Ed Fidow
- Full name: Teofilo Fidow
- Born: 11 September 1993 (age 32) Motoʻotua, Samoa
- Height: 1.88 m (6 ft 2 in)
- Weight: 100 kg (220 lb; 15 st 10 lb)
- School: Southern Cross Campus

Rugby union career
- Position: Wing
- Current team: Nola Gold Rugby

Senior career
- Years: Team / Apps / (Points)
- 2017: Brisbane City / 7 / (45)
- 2017–2018: Bordeaux Bègles / 11 / (15)
- 2018–2019: Provence / 14 / (35)
- 2019–2021: Worcester Warriors / 7 / (10)
- 2021–2022: Manawatu / 17 / (30)
- 2022–: New York / 28 / (80)
- 2023 - current: Nola Gold Rugby / 7 / (25)
- Correct as of 28 August 2023

International career
- Years: Team / Apps / (Points)
- 2018–2023: Samoa / 19 / (60)
- Correct as of 28 August 2023

National sevens team
- Years: Team /  / Comps
- 2015–2017: Samoa /  / 10
- Correct as of 28 August 2023

= Ed Fidow =

Samoa international rugby union player

Teofilio Fidow (born 11 September 1993) is a Samoan professional rugby union player who plays as a wing for Major League Rugby club New York and the Samoa national team.

== Club career ==
Fidow began his career in New Zealand with the Papatoetoe RFC in the Auckland Gallagher Shield competition, Earning selection for the Auckland Sevens squad.

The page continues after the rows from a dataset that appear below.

(* ===== verification/Prelude.v ===== *)
(** * ANAS durable control plane: a verification development

    ANAS (the repository under src/) is a NAS service launcher written in Go.
    Its management daemon records every privileged operation as a durable job;
    a root helper, anas-hostd, carries out the operations that change the host;
    a web console authenticates the people who ask for them; the runner decides
    which modules a deployment has, what each may read and write, and which host
    ports its compute leases get.  This library models the control plane and
    these decisions, and proves what keeps them safe when requests are repeated,
    files are torn, locks are lost and processes die.

    ** The parts and how they interact

    A request enters through the console, whose session, origin and step-up
    proof are checked by internal/consoleauth; how far the console may go is the
    capability state of internal/consolestate.  A host action is planned, and
    the plan is confirmed once through internal/hostconfirmation.  The job store
    internal/consolejobs accepts the request under an idempotency key, ties it
    to the confirmation, queues it against the other jobs of its workspace and
    records every step in an append-only journal.  The executor of an action
    speaks the frame protocol of internal/actionabi.  For a host action that
    executor is anas-hostd, internal/hostaction, which keeps its own ledger so
    that an invocation runs once and its outcome can be asked for later.

    What a job usually runs is the launcher itself, internal/runner.  It reads
    the module manifests and the configuration, whose values are checked by
    internal/configschema; resolves the modules, their order and the provider of
    each dependency; calls every module's calculate Hook and commits the answer;
    and freezes the networks of compute leases (internal/computenet), recording
    conditions for the operator in internal/runtimeissues.

    Console, deployments and jobs report what they did to the audit log,
    internal/audit, which any number of processes append to.

    ** Files and sources

    - Prelude (this file): results and Go notations, [uint64], tactics, the hint
      databases [go], [go_bool] and [go_maps], lemmas on lists and maps.
    - GoText (with regular expressions), GoEncoding (SHA-256, base64), GoJson,
      GoNet: what the program uses of Go's standard library, executable.
      GoJsonFacts: encoding and then parsing gives the value back.
    - ActionAbi, ActionAbiFacts: internal/actionabi (types.go, json.go, codec.go,
      stream.go, confirmation.go, module_cancellation.go).
    - HostConfirmation, HostConfirmationFacts: internal/hostconfirmation/store.go.
    - JobTypes, JobSanitize, JobAction, JobJournal, JobCompaction, JobReceipts,
      JobStore, JobOps, JobActionOps: internal/consolejobs, one file per group of
      source files, named in each header.  [storeState] is the replayed state,
      [Store] the open store with its cached state, journal file and gate.
    - JobDemo: concrete journals for examples and witnesses.
      JobTypesFacts, JobSanitizeFacts, JobJournalFacts, JobEventsFacts,
      JobHistoryFacts, JobRecoveryFacts, JobReceiptsFacts, JobStoreFacts,
      JobCrashFacts, JobInvariants, JobServiceFacts, JobOpsFacts: the theorems
      about jobs.
    - AuthOrigin, AuthTypes, AuthState, AuthStore, AuthFiles, AuthLocal,
      AuthBootstrap, AuthEnrollment, AuthProxy, AuthCommit: internal/consoleauth;
      AuthCapability: internal/consolestate.  [World] holds the state files, the
      journals, the capability state and the logs; an operation is a computation
      [M] over it.  AuthLogic, AuthOps, AuthLive, AuthProtocol are the proof
      rules; AuthDemo a console from first start to login; AuthFilesFacts,
      AuthOpsFacts, AuthLocalFacts, AuthSessionFacts,
      AuthCapabilityFacts, AuthCommitFacts the theorems.
    - HostLedger: internal/hostaction (registry.go, admission.go,
      invocation_ledger.go, invocation_ledger_linux.go and the release identity
      of installation.go).  HostLedgerLogic, HostLedgerFacts, HostLedgerLive: the
      proof rules, the theorems and concrete runs.
    - GoStrings: package strings on UTF-8 text.  ConfigSchema, ConfigSchemaFacts:
      internal/configschema (schema.go, json.go) and the formats of
      internal/localization.
    - RunnerTypes: the data of internal/runner and the key names of
      internal/config.  RunnerBind (envscope.go's sensitivity, config_cli.go,
      config_validate.go), RunnerSelect (capability.go, contracts.go,
      dynamicdns.go, provider choice in runner.go), RunnerOrder ([resolveOrder],
      [stableModuleOrder]), RunnerScope (envscope.go, secrets.go,
      credential_manifest.go, [calculate] after a Hook's answer, the identity
      checks of capability.go).  [Deployment] is what is read only, [App] the
      mutable fields of [app].  RunnerSortFacts, RunnerSelectFacts,
      RunnerOrderFacts, RunnerResolve, RunnerScopeFacts are the theorems; their
      modules [RunnerDemo] and [RunnerScopeDemo] hold a deployment of five
      modules.
    - ComputeNet (internal/computenet), RuntimeIssues (internal/runtimeissues),
      ComputePorts (runner/compute_network.go), with ComputePortsFacts.
    - AuditJournal: the records of internal/audit, their encoding and decoding,
      recovery, retention and checkpoints (journal.go, compaction.go) and the lock
      file (metadata.go).  AuditWriter: redact.go, writer.go and the file handling
      of the others.  [disk] is the shared directory, [Writer] the state of one
      process, [M] the computations of an operation, [system] the processes
      together.  AuditFacts: what recovery computes; AuditWriterFacts: the
      invariant [J] of the directory with its proof rules; AuditClaims: the
      theorems and concrete runs.

    ** How effects are modelled

    - Job store: explicit state passing.  The outcome of every commit, compaction,
      lock and clock reading is an argument, so a theorem about all histories is
      about all such outcomes.
    - Authentication: the class [Env] answers every question an operation asks of
      its surroundings (clock, randomness, file and audit calls) and may end the
      process at any question.  How a state file is replaced is modelled call by
      call in AuthFiles; that model refines the whole-file changes the
      operations use.
    - Host ledger: a process is a tree of system calls, and [step] lets any number
      of processes take turns, fail and die.  [happening]s record the history.
    - Audit log: a computation consumes one answer per system call, in the order
      of the code: success, failure, or the end of the process, and how many
      bytes of a write reached the file.  The directory knows which lines and
      which names are on stable storage; a loss of power keeps those and any
      part of the rest.  Operations run under the directory's exclusive lock, so
      those of different processes take turns as a whole.
    - Runner: a state and error monad that keeps the changes made before a
      failure.  The order in which a Go map is visited is an argument wherever
      the outcome could depend on it.
    - Host ports: the class [HostPorts] answers the questions of a run one by one.

    Parameters are the code outside the repository: Argon2id (class [Argon2], its
    key length), Unicode case and space tables (classes [UnicodeTables] and
    [CaseTables]), the regular expression compiler, time zone database, language
    tags and YAML decoder that parameter checks use (class [SchemaLibs], what is
    relied on in [SchemaLaws]), the operating system.  Go's JSON, SHA-256, base64, regular expressions, IP and
    URL parsing are definitions.

    ** What the theorems show

    - C2, C4, C15, C22, C25: what the audit log acknowledged stays readable
      through failures, crashes and losses of power; a writer never takes over a
      journal that lost or altered what it had; a query shows every acknowledged
      event; nothing under a sensitive key reaches the log; retention drops what
      it must.  One example shows an event that closes the writer.
    - C1: an executor's outcome is believed only on evidence.
    - C7, C8: a confirmation is issued, consumed and claimed once; lapsed
      approvals can exhaust the ledger for good.
    - C13, C14, C20, C21: the journal never rolls a job back, recovers exactly
      what was accepted, keeps event logs ordered and survives a crash at any
      point of a commit.
    - C16-C19: one mutating job per workspace, nothing forgotten, idempotent
      creation, single use of confirmations.
    - C26-C31: authentication states stay valid, a pending recovery blocks every
      operation, audit comes before effect, sessions and proofs live and die as
      documented.
    - C32-C37: both enrollment protocols are atomic under failure and death and
      recover, the capability state only advances, files change as a whole,
      stored passwords verify.
    - C38-C40: under every interleaving an invocation runs at most once and under
      its lock, the answer to a status query is backed by the history, and a
      finished invocation is reported.  Two interleavings show where the answer
      "lost" and the probe of a query go beyond their documentation.
    - C9: a configuration value that passes has the declared type.
    - C3, C10, C11, C24: resolving modules always ends; the order holds what was
      asked for with dependencies first; every provider binding is justified; the
      sort equals a greedy reference.
    - C6, C12: a secret reaches only its audience; a module's Hook takes over
      neither keys nor secrets of others.
    - C5, C23: host ports are distinct and within bounds, frozen networks replay,
      and applying again moves no port.  Two examples show ports that are not
      kept apart or not kept.

    ** Bounds and fuel

    Machine integers that the code lets wrap or overflow keep their width
    ([u64], Unix seconds, JSON numbers); lengths and limits are the source's
    constants.  Parsers of text take the length of their input as fuel and
    consume at least a byte per step; [drain] of ActionAbi takes any fuel and
    [drain_terminates] gives the amount that suffices.  Programs of the host
    ledger are finite trees.  The traversal and the second pass of module
    resolution have fuel for one more step than there are modules, which C3 shows
    is never used up; the sort has twice the number of modules, which C11 covers;
    [depClosure] has the number of recorded dependencies, and
    [depClosure_is_reachability] shows it exact.  A host port is drawn at most 64
    times, as in the code.

    ** Not modelled

    Goroutines and cancellation inside one process; directory opening and
    ownership checks, which are answers of the environment; in the job journal,
    the bytes torn writes leave other than a cut last line; the decoders of manifests, locks and configuration documents,
    which are YAML and whose library is outside the repository.  The rest of the
    program drives other programs and services: Hook processes, Docker, Incus,
    DNS servers, TLS and HTTP, file copies for backup and restore, package
    stores, web pages.  Its decisions depend on answers and file formats that the
    source does not define, so a model of it would be a list of assumptions.
    Modelled in part are the parts PROJECT.json marks so, with what is left out.

    This file is the prelude of the library.  It holds the notations, the
    tactics and the generic lemmas the component files share. *)

From Stdlib Require Import Ascii.
From Stdlib Require Export ZArith Lia.
From stdpp Require Export base numbers gmap strings list fin_maps sorting.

In 2017, Fidow moved to Australia to play with Wests Rugby in the Queensland Premier Rugby Competition Fidow was spotted by Brad Thorn and selected for Brisbane City for the 2017 National Rugby Championship.

Later on in 2017, Fidow was selected as a medical joker for Bordeaux-Begles in the French top 14 season, staying until the end of the season.

Following on from his Samoan selection, the newly promoted Provence rugby contracted him for the 2018-19 Pro D2 competition.

Fidow has signed with Worcester Warriors for the 2019-2021 Premiership rugby seasons.

== International career ==
In 2015, Fidow was selected for the Samoa rugby sevens team as part of the World Rugby Sevens Series. He played two seasons with Samoa Sevens, scoring 21 tries in 46 Appearances.

In May 2018, Fidow was selected for the Samoan national team for the first time to play in the Pacific Nations Cup.

Fidow was selected for the Samoan team for the 2019 Rugby World Cup.